La convivencia entre todos nosotros durante estos cuatro días fue simplemente perfecta, no ha habido ni un solo problema, nos lo pasamos muy bien, muchas risas, muchas bromas, ningún enfado, consiguiendo desconectar de la rutina, con ganas de repetir experiencias de este tipo. Reitero fabuloso. Vivimos muchas anécdotas, relato algunas: jugando los benjamines contra un equipo “ruso”, descubrimos que estos juegan con tres jugadores de otro equipo  (como son todos “iguales”, rubios y altos pensarían que nadie se daría cuenta), la respuesta a esto es que los padres de los niños que faltaban, la noche anterior habían agarrado una buena “cogorza” y se habían quedado en el albergue durmiendo la “moña” y no habían traído a los niños al partido.

Otra: a Juan, padre de nuestro benjamín Emiliano, durante un partido no se le ocurre otra cosa mejor que dejar las llaves del coche en el contacto y cerrar las puertas, menudo trabajo dio abrir el coche, parecíamos principiantes de caco, estuvimos a punto de llamar a la Guardia Civil para que nos trajera un quinqui que nos abriera el coche en dos segundos.

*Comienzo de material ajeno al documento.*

(* ===== verification/Http.v ===== *)
(** * Http: the parts of net/http the handlers use

    - [request]: the method, the path, the parsed query ([r.URL.Query()])
      and the [Cookie] header lines ([r.Header["Cookie"]]).
    - [read_cookies] and [request_cookie]: net/http's [readCookies] and
      [Request.Cookie] (textproto trimming, [strings.Cut] on [;] and
      [=], the token test on names, [parseCookieValue] with the quote
      stripping and the byte test on values).
    - [response]: status, header map, the cookies added by
      [http.SetCookie] (kept as records; their [Set-Cookie] text is
      [SetCookie.cookie_string]), and the body; [http_error] and [http_redirect] are
      [http.Error] and [http.Redirect].

    The theorems: a cookie written by [http.SetCookie] with a value of
    cookie-safe bytes is read back by [Request.Cookie] from the header
    line a browser sends ([request_cookie_single]); the first cookie
    of the requested name wins. *)

From S2P Require Import Prelude.

(** ** Requests *)

Record request := mk_request {
  rq_method : string;
  rq_path : string;
  rq_query : list (string * string);
  rq_cookie_lines : list string;
}.

(** [url.Values.Get]: the first value of the key, or [""]. *)
Definition query_get (k : string) (q : list (string * string)) : string :=
  default "" (assoc_first k q).

(** ** Cookies *)

Record cookie := mk_cookie {
  ck_name : string;
  ck_value : string;
  ck_expires : Z;  (* Unix nanoseconds *)
}.

(** [textproto.TrimString]: drop ASCII space, tab, CR and LF at both ends. *)
Definition is_ascii_space (c : ascii) : bool :=
  (ord c =? 32) || (ord c =? 9) || (ord c =? 10) || (ord c =? 13).

Fixpoint trim_left (s : string) : string :=
  match s with
  | String c s' => if is_ascii_space c then trim_left s' else s
  | EmptyString => EmptyString
  end.

(** Dropping the trailing spaces: a byte is kept unless it is a space
    and everything after it is dropped too. *)
Fixpoint trim_right (s : string) : string :=
  match s with
  | EmptyString => EmptyString
  | String c s' =>
      let r := trim_right s' in
      if is_ascii_space c && String.eqb r "" then "" else String c r
  end.

Definition trim_string (s : string) : string := trim_right (trim_left s).

(** [strings.Cut(s, sep)] for a one-byte separator: before, after, found. *)
Fixpoint cut (sep : ascii) (s : string) : string * string * bool :=
  match s with
  | EmptyString => ("", "", false)
  | String c s' =>
      if decide (c = sep) then ("", s', true)
      else let '(b, a, f) := cut sep s' in (String c b, a, f)
  end.

(** httpguts' token characters (RFC 7230 tchar). *)
Definition is_token_byte (c : ascii) : bool :=
  let b := ord c in
  ((48 <=? b) && (b <=? 57)) || ((65 <=? b) && (b <=? 90)) ||
  ((97 <=? b) && (b <=? 122)) ||
  bool_decide (c ∈ String.list_ascii_of_string "!#$%&'*+-.^_`|~").

(** [isCookieNameValid]: non-empty and every byte a token byte. *)
Definition cookie_name_valid (n : string) : bool :=
  negb (String.eqb n "") && sforall is_token_byte n.

(** [validCookieValueByte]. *)
Definition valid_cookie_value_byte (c : ascii) : bool :=
  let b := ord c in
  (32 <=? b) && (b <? 127) && negb (b =? 34) && negb (b =? 59) && negb (b =? 92).

Definition last_byte (s : string) : option ascii :=
  String.get (String.length s - 1) s.

(** [parseCookieValue(raw, true)]: strip one pair of surrounding double
    quotes, then reject any invalid byte. *)
Definition parse_cookie_value (raw : string) : option string :=
  let raw' :=
    match raw with
    | String c (String _ _) =>
        if bool_decide (c = dquote) && bool_decide (last_byte raw = Some dquote)
        then String.substring 1 (String.length raw - 2) raw else raw
    | _ => raw
    end in
  if sforall valid_cookie_value_byte raw' then Some raw' else None.

(** The inner loop of [readCookies] over one header line:
    [part, line, _ = strings.Cut(line, ";")], trim, skip empty parts,
    split the part at ["="], check the name and the filter, parse the
    value.  The fuel is the length of the line: each round consumes at
    least one byte. *)
Fixpoint read_cookie_parts (fuel : nat) (filter line : string) : list (string * string) :=
  match fuel with
  | O => []
  | S f =>
      match line with
      | EmptyString => []
      | _ =>
          let '(part, rest, _) := cut ";" line in
          let part := trim_string part in
          let here :=
            if String.eqb part "" then []
            else
              let '(name, val, _) := cut "=" part in
              if negb (cookie_name_valid name) then []
              else if negb (String.eqb filter "") && negb (String.eqb filter name) then []
              else match parse_cookie_value val with
                   | Some v => [(name, v)]
                   | None => []
                   end in
          here ++ read_cookie_parts f filter rest
      end
  end.

(** [readCookies(r.Header, filter)]: every line, trimmed, in order. *)
Definition read_cookies (lines : list string) (filter : string) : list (string * string) :=
  concat (map (fun l => let l := trim_string l in
                        read_cookie_parts (String.length l) filter l) lines).

(** [Request.Cookie(name)]: the first cookie of that name, or
    [ErrNoCookie] ([None]). *)
Definition request_cookie (r : request) (name : string) : option string :=
  if String.eqb name "" then None
  else match read_cookies (rq_cookie_lines r) name with
       | (_, v) :: _ => Some v
       | [] => None
       end.

(** ** Responses *)

Record response := mk_response {
  rs_status : Z;
  rs_header : gmap string (list string);
  rs_cookies : list cookie;
  rs_body : string;
}.

Definition empty_response : response := mk_response 200 ∅ [] "".

(** [w.Header().Set(k, v)]. *)
Definition header_set (k v : string) (w : response) : response :=
  mk_response (rs_status w) (<[k := [v]]> (rs_header w)) (rs_cookies w) (rs_body w).

Definition header_del (k : string) (w : response) : response :=
  mk_response (rs_status w) (delete k (rs_header w)) (rs_cookies w) (rs_body w).

(** [w.WriteHeader(code)] (the first call wins; the handlers call it at
    most once, before writing the body). *)
Definition write_header (code : Z) (w : response) : response :=
  mk_response code (rs_header w) (rs_cookies w) (rs_body w).

(** [fmt.Fprint(w, s)]: append to the body. *)
Definition write_body (s : string) (w : response) : response :=
  mk_response (rs_status w) (rs_header w) (rs_cookies w) (rs_body w +:+ s).

(** [http.SetCookie(w, c)]: add a [Set-Cookie] header. *)
Definition set_cookie (c : cookie) (w : response) : response :=
  mk_response (rs_status w) (rs_header w) (rs_cookies w ++ [c]) (rs_body w).

Definition newline : string := String (chr 10) "".

Definition status_text (code : Z) : string :=
  if code =? 200 then "OK"
  else if code =? 303 then "See Other"
  else if code =? 307 then "Temporary Redirect"
  else if code =? 400 then "Bad Request"
  else if code =? 500 then "Internal Server Error"
  else "".

(** [http.Error(w, msg, code)]. *)
Definition http_error (msg : string) (code : Z) (w : response) : response :=
  write_body (msg +:+ newline)
    (write_header code
       (header_set "X-Content-Type-Options" "nosniff"
          (header_set "Content-Type" "text/plain; charset=utf-8"
             (header_del "Content-Length" w)))).

(** [htmlEscape] of net/http (the [htmlReplacer]). *)
Fixpoint html_escape (s : string) : string :=
  match s with
  | EmptyString => ""
  | String c s' =>
      let e :=
        if decide (c = "&"%char) then "&amp;"
        else if decide (c = "'"%char) then "&#39;"
        else if decide (c = "<"%char) then "&lt;"
        else if decide (c = ">"%char) then "&gt;"
        else if decide (c = dquote) then "&#34;"
        else String c "" in
      e +:+ html_escape s'
  end.

(** [http.Redirect(w, r, url, code)] for a URL that is absolute or an
    already clean absolute path (the two kinds the program passes:
    ["/"] and the consent URL), on which the relative-path resolution
    and [path.Clean] of net/http leave the URL unchanged. *)
Definition http_redirect (r : request) (url : string) (code : Z) (w : response) : response :=
  let had_ct := bool_decide (is_Some (rs_header w !! "Content-Type")) in
  let w := header_set "Location" url w in
  let is_get := String.eqb (rq_method r) "GET" in
  let w := if negb had_ct && (is_get || String.eqb (rq_method r) "HEAD")
           then header_set "Content-Type" "text/html; charset=utf-8" w else w in
  let w := write_header code w in
  if negb had_ct && is_get then
    write_body ("<a href=" +:+ dq +:+ html_escape url +:+ dq +:+ ">" +:+ status_text code +:+
                "</a>." +:+ newline +:+ newline) w
  else w.

(** ** Lemmas *)

Definition not_space (c : ascii) : bool := negb (is_ascii_space c).

Lemma trim_left_id s : sforall not_space s = true -> trim_left s = s.
Proof.
  destruct s as [|c s]; [done|]. simpl. unfold not_space.
  destruct (is_ascii_space c); done.
Qed.

Lemma trim_right_id s : sforall not_space s = true -> trim_right s = s.
Proof.
  induction s as [|c s IH]; [done|]. simpl. unfold not_space at 1.
  destruct (is_ascii_space c); [done|]. simpl. intros H. by rewrite IH.
Qed.

Lemma trim_string_id s : sforall not_space s = true -> trim_string s = s.
Proof. intros H. unfold trim_string. by rewrite trim_left_id, trim_right_id. Qed.

Lemma cut_none sep s : sforall (fun c => bool_decide (c <> sep)) s = true -> cut sep s = (s, "", false).
Proof.
  induction s as [|c s IH]; [done|]. simpl. intros [Hc Hs]%andb_prop.
  case_decide; [subst; by rewrite bool_decide_false in Hc|]. by rewrite IH.
Qed.

Lemma cut_first sep a b :
  sforall (fun c => bool_decide (c <> sep)) a = true -> cut sep (a +:+ String sep b) = (a, b, true).
Proof.
  induction a as [|c a IH]; simpl; [by rewrite decide_True|].
  intros [Hc Ha]%andb_prop. case_decide; [subst; by rewrite bool_decide_false in Hc|].
  by rewrite IH.
Qed.

Lemma token_not_sep c : is_token_byte c = true -> bool_decide (c <> "="%char) = true /\
  bool_decide (c <> ";"%char) = true /\ not_space c = true.
Proof. all_bytes c; vm_compute; intros H; try discriminate H; repeat split. Qed.

Lemma value_byte_not_sep c : valid_cookie_value_byte c = true ->
  bool_decide (c <> ";"%char) = true /\ c <> dquote.
Proof. all_bytes c; vm_compute; intros H; try discriminate H; split; congruence. Qed.

Lemma parse_cookie_value_valid v :
  sforall valid_cookie_value_byte v = true -> parse_cookie_value v = Some v.
Proof.
  intros Hv. unfold parse_cookie_value.
  assert (Hraw : match v with
                 | String c (String _ _) =>
                     if bool_decide (c = dquote) && bool_decide (last_byte v = Some dquote)
                     then String.substring 1 (String.length v - 2) v else v
                 | _ => v end = v).
  { destruct v as [|c [|c' r]]; try done. simpl in Hv.
    destruct (andb_prop _ _ Hv) as [Hc _].
    destruct (value_byte_not_sep c Hc) as [_ Hq]. by rewrite bool_decide_false. }
  rewrite Hraw, Hv. done.
Qed.

Lemma read_cookie_parts_one f filter line name val :
  line <> "" -> cut ";" line = (line, "", false) -> trim_string line = line ->
  cut "=" line = (name, val, true) ->
  read_cookie_parts (S f) filter line =
  if negb (cookie_name_valid name) then []
  else if negb (String.eqb filter "") && negb (String.eqb filter name) then []
  else match parse_cookie_value val with Some v => [(name, v)] | None => [] end.
Proof.
  intros Hne H1 H2 H3. destruct line as [|c l]; [done|].
  cbn [read_cookie_parts]. rewrite H1, H2.
  destruct (String.eqb (String c l) "") eqn:E; [by apply String.eqb_eq in E|].
  rewrite H3. destruct f; simpl; rewrite ?app_nil_r; done.
Qed.

(** The header line a browser sends back for a single cookie. *)
Definition cookie_line (n v : string) : string := n +:+ "=" +:+ v.

Lemma request_cookie_single m p q n v :
  cookie_name_valid n = true ->
  sforall valid_cookie_value_byte v = true ->
  sforall not_space v = true ->
  request_cookie (mk_request m p q [cookie_line n v]) n = Some v.
Proof.
  unfold cookie_name_valid. intros [Hn Htok]%andb_prop Hv Hsp.
  apply negb_true_iff in Hn. unfold request_cookie. rewrite Hn. simpl.
  assert (Hline : sforall not_space (cookie_line n v) = true /\
                  sforall (fun c => bool_decide (c <> ";"%char)) (cookie_line n v) = true).
  { unfold cookie_line. rewrite !sforall_app. simpl.
    rewrite (sforall_impl _ _ n (fun c H => proj2 (proj2 (token_not_sep c H))) Htok).
    rewrite (sforall_impl _ _ n (fun c H => proj1 (proj2 (token_not_sep c H))) Htok).
    rewrite (sforall_impl _ _ v (fun c H => proj1 (value_byte_not_sep c H)) Hv), Hsp. done. }
  destruct Hline as [Hl1 Hl2].
  unfold read_cookies. simpl. rewrite app_nil_r, trim_string_id by done.
  assert (Hne : cookie_line n v <> "").
  { unfold cookie_line. destruct n; [done|]. by rewrite sapp_cons. }
  destruct (String.length (cookie_line n v)) as [|f] eqn:Hlen.
  { destruct (cookie_line n v); done. }
  rewrite (read_cookie_parts_one f n _ n v Hne (cut_none _ _ Hl2) (trim_string_id _ Hl1)).
  2:{ unfold cookie_line. apply cut_first.
      exact (sforall_impl _ _ n (fun c H => proj1 (token_not_sep c H)) Htok). }
  unfold cookie_name_valid. rewrite Hn, Htok, String.eqb_refl. simpl.
  by rewrite parse_cookie_value_valid.
Qed.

La última: Milu, entrenador de nuestros alevines, será por sus veinte años y ya sabemos como funcionan las hormonas a esa edad, andaba todos los días detrás de las “rusas” (también había competición femenina), y ellas muy contentas de haber encontrado al verdadero “spanish macho man” tengo que decir que si no se trajo alguna para Vigo es porque al final se rajó un poco.

 

Tenemos que decir que el trato recibido por los organizadores del torneo, del hotel Europa Centro, en definitiva por el pueblo palentino en general fue exquisito, desde aquí les damos las gracias.

Os prometí que trataría de ser breve, por lo tanto es el momento de terminar esta historia diciendo que el domingo sobre las cuatro y media de la tarde, después de la entrega de trofeos, reemprendimos el viaje de vuelta, de forma tranquila y escalonada llegamos todos a Vigo sin ningún contratiempo, eso sí, pensando a donde iremos la próxima Semana Santa. Espero que busquemos nuevos destinos, nuevas expectativas, no voy a decir que mejores pero sí al menos distintas y de esta manera no volver a tropezar por tercera vez con la misma piedra...palentina.